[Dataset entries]
━━━━━━━━

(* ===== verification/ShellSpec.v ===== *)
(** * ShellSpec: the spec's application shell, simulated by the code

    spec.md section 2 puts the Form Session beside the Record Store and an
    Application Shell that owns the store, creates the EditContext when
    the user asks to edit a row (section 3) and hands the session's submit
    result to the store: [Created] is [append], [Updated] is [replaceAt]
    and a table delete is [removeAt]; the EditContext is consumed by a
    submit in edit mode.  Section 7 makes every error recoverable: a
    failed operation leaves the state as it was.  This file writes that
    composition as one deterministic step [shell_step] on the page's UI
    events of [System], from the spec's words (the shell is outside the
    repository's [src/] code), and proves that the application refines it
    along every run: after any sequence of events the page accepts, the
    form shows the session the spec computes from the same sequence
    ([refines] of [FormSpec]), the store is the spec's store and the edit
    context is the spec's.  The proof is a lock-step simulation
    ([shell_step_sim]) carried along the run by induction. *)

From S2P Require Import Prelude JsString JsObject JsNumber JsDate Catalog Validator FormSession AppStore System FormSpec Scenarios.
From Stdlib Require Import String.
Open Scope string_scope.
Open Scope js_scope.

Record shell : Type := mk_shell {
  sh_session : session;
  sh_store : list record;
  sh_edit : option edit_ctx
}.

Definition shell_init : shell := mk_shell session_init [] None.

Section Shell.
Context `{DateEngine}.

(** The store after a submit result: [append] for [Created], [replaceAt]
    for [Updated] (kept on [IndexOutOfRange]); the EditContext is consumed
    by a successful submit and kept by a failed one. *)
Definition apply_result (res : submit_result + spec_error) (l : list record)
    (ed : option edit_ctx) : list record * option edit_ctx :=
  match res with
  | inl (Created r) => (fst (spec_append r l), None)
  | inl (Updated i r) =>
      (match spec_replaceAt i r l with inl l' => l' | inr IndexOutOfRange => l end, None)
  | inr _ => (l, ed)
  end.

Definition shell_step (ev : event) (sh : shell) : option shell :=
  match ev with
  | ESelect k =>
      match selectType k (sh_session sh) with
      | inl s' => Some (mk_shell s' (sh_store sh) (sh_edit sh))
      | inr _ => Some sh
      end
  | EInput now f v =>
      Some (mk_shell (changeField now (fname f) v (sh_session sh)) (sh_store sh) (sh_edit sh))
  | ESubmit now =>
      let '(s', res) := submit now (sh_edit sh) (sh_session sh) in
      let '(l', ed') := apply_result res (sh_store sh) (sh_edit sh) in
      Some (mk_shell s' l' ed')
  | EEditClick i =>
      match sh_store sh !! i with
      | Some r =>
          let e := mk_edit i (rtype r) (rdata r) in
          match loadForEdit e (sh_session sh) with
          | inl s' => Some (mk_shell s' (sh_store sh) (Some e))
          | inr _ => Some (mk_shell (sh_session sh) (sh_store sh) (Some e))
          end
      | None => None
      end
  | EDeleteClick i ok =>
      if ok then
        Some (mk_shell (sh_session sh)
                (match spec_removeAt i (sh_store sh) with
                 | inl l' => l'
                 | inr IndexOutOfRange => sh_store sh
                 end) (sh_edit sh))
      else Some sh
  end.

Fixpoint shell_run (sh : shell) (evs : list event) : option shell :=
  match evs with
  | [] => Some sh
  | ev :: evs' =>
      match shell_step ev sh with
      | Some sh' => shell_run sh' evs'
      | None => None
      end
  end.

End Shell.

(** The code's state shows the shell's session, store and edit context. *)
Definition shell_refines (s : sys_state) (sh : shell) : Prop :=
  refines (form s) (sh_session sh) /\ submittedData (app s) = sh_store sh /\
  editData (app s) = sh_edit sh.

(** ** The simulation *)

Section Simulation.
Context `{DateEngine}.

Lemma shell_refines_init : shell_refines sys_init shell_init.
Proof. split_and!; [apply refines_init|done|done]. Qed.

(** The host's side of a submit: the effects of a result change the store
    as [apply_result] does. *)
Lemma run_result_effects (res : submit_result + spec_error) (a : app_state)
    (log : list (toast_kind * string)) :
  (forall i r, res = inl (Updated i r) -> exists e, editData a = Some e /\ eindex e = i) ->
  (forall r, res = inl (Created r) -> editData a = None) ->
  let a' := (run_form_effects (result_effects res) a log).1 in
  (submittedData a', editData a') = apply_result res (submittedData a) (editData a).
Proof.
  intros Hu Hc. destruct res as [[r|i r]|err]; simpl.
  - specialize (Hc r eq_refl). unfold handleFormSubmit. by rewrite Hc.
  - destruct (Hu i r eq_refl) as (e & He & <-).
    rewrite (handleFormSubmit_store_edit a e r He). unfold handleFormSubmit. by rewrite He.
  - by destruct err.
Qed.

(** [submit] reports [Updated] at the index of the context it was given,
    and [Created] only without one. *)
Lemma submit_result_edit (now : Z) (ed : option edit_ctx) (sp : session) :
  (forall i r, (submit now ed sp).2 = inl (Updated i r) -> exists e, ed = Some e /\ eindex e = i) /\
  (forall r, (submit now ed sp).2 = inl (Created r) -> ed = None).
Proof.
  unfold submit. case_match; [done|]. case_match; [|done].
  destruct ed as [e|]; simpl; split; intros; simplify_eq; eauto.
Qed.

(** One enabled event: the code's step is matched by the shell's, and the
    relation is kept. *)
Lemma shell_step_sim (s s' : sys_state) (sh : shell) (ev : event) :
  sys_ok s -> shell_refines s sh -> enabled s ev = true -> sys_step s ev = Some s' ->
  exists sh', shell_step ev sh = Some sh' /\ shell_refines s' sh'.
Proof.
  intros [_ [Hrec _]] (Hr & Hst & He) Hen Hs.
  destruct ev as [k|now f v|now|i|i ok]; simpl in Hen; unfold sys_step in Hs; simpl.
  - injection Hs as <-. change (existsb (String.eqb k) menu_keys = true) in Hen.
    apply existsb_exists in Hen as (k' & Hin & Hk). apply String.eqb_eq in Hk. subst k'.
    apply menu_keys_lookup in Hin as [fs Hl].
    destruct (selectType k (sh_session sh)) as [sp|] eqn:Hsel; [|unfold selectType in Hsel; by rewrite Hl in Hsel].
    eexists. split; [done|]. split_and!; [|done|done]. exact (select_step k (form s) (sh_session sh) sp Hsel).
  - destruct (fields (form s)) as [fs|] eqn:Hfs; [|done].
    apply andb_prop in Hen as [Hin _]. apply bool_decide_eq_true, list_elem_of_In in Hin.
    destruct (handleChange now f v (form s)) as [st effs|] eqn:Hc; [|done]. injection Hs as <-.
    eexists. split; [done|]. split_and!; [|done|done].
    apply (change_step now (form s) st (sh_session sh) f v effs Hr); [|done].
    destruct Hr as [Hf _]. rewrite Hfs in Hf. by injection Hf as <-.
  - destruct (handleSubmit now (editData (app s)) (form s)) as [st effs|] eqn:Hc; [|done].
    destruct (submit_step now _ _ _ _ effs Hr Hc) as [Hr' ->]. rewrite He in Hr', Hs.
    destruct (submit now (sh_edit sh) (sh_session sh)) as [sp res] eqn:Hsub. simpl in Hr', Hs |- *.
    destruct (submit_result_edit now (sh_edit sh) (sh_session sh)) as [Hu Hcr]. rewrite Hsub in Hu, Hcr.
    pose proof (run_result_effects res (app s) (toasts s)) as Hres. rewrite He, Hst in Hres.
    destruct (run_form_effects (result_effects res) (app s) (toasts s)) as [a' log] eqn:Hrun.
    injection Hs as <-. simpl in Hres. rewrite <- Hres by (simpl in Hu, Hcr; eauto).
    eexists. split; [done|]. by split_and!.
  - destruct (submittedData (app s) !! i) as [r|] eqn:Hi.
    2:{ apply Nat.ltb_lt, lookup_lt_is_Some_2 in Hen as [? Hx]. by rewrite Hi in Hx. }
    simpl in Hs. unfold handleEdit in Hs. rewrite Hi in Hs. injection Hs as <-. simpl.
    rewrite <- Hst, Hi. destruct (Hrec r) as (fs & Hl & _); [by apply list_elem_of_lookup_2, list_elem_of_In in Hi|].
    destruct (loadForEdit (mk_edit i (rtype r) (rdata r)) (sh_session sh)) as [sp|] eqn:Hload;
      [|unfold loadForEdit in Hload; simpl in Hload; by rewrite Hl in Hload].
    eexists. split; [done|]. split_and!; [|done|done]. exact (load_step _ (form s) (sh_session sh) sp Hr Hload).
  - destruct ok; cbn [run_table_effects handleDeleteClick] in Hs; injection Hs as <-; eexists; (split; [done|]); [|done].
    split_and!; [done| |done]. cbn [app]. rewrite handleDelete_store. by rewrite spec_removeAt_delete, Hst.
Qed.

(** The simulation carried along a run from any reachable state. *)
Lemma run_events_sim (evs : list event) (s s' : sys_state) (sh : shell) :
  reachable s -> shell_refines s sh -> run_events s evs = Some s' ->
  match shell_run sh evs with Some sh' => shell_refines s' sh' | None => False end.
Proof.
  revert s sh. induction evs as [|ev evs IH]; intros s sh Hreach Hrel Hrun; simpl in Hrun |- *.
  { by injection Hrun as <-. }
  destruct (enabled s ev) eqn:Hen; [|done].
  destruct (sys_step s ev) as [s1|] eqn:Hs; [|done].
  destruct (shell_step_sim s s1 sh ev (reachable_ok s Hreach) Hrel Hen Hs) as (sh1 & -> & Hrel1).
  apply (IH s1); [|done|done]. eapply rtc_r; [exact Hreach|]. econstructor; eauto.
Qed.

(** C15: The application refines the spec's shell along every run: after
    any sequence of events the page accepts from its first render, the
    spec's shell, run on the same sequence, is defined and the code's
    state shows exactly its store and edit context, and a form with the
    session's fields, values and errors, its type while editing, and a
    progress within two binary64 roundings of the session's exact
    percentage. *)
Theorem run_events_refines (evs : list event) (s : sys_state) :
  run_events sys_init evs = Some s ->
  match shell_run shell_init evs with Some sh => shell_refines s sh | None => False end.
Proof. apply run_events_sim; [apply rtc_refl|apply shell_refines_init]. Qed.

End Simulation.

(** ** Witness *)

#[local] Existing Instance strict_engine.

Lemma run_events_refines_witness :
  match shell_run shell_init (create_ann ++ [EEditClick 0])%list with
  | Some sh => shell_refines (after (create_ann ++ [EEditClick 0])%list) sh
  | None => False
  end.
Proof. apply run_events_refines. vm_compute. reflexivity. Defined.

━━━━━━━━

PROBLEM STATEMENT | Among the entries above, find the line with "intros [_ [Hrec _]] (Hr & Hst & He) Hen Hs." and the line with "apply Nat.ltb_lt, lookup_lt_is_Some_2"; give again exactly these two lines and all lines between them.

SOLVED EXERCISE |
  intros [_ [Hrec _]] (Hr & Hst & He) Hen Hs.
  destruct ev as [k|now f v|now|i|i ok]; simpl in Hen; unfold sys_step in Hs; simpl.
  - injection Hs as <-. change (existsb (String.eqb k) menu_keys = true) in Hen.
    apply existsb_exists in Hen as (k' & Hin & Hk). apply String.eqb_eq in Hk. subst k'.
    apply menu_keys_lookup in Hin as [fs Hl].
    destruct (selectType k (sh_session sh)) as [sp|] eqn:Hsel; [|unfold selectType in Hsel; by rewrite Hl in Hsel].
    eexists. split; [done|]. split_and!; [|done|done]. exact (select_step k (form s) (sh_session sh) sp Hsel).
  - destruct (fields (form s)) as [fs|] eqn:Hfs; [|done].
    apply andb_prop in Hen as [Hin _]. apply bool_decide_eq_true, list_elem_of_In in Hin.
    destruct (handleChange now f v (form s)) as [st effs|] eqn:Hc; [|done]. injection Hs as <-.
    eexists. split; [done|]. split_and!; [|done|done].
    apply (change_step now (form s) st (sh_session sh) f v effs Hr); [|done].
    destruct Hr as [Hf _]. rewrite Hfs in Hf. by injection Hf as <-.
  - destruct (handleSubmit now (editData (app s)) (form s)) as [st effs|] eqn:Hc; [|done].
    destruct (submit_step now _ _ _ _ effs Hr Hc) as [Hr' ->]. rewrite He in Hr', Hs.
    destruct (submit now (sh_edit sh) (sh_session sh)) as [sp res] eqn:Hsub. simpl in Hr', Hs |- *.
    destruct (submit_result_edit now (sh_edit sh) (sh_session sh)) as [Hu Hcr]. rewrite Hsub in Hu, Hcr.
    pose proof (run_result_effects res (app s) (toasts s)) as Hres. rewrite He, Hst in Hres.
    destruct (run_form_effects (result_effects res) (app s) (toasts s)) as [a' log] eqn:Hrun.
    injection Hs as <-. simpl in Hres. rewrite <- Hres by (simpl in Hu, Hcr; eauto).
    eexists. split; [done|]. by split_and!.
  - destruct (submittedData (app s) !! i) as [r|] eqn:Hi.
    2:{ apply Nat.ltb_lt, lookup_lt_is_Some_2 in Hen as [? Hx]. by rewrite Hi in Hx. }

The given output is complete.